[Stored data entries]
+ + +
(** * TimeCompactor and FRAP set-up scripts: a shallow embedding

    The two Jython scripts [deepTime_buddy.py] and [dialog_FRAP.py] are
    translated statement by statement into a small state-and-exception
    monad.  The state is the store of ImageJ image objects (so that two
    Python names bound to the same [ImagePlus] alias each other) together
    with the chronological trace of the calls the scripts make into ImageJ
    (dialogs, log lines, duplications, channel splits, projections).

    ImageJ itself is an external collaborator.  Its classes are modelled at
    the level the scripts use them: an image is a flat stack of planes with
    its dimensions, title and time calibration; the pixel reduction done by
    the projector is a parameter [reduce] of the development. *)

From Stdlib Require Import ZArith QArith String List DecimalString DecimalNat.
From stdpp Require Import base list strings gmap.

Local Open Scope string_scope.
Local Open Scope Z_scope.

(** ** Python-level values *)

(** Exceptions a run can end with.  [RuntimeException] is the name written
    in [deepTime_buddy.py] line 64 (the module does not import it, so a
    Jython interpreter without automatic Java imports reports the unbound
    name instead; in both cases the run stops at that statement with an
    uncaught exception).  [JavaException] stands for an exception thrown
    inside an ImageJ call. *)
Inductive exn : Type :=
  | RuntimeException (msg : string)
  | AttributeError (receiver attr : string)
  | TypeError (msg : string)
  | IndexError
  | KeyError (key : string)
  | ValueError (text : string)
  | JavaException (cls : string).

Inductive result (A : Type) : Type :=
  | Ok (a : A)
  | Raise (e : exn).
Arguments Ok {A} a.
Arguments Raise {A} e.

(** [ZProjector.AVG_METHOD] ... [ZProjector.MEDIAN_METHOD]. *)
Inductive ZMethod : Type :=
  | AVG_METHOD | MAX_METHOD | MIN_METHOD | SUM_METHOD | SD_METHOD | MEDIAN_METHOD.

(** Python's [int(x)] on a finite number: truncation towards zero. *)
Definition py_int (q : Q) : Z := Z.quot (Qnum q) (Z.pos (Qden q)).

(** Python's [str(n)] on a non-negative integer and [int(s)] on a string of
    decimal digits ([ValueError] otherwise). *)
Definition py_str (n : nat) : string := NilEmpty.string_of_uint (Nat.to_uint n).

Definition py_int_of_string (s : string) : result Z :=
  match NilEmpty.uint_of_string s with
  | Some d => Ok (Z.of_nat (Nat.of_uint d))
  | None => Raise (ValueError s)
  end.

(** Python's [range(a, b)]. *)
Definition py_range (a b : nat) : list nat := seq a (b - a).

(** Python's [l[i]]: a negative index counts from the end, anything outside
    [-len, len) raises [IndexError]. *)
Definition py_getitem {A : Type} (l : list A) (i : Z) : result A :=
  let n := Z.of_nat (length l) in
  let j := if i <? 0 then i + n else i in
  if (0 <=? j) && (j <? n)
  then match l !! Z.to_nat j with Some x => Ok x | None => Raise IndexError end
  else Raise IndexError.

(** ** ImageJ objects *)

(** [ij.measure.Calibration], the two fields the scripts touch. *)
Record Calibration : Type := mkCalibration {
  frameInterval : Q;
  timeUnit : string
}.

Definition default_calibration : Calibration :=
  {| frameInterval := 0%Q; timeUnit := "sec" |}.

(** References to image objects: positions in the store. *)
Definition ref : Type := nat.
+ + +
* [Exercise]
Of the records above, copy each line that includes "Require".

* [Solution]
From Stdlib Require Import ZArith QArith String List DecimalString DecimalNat.
From stdpp Require Import base list strings gmap.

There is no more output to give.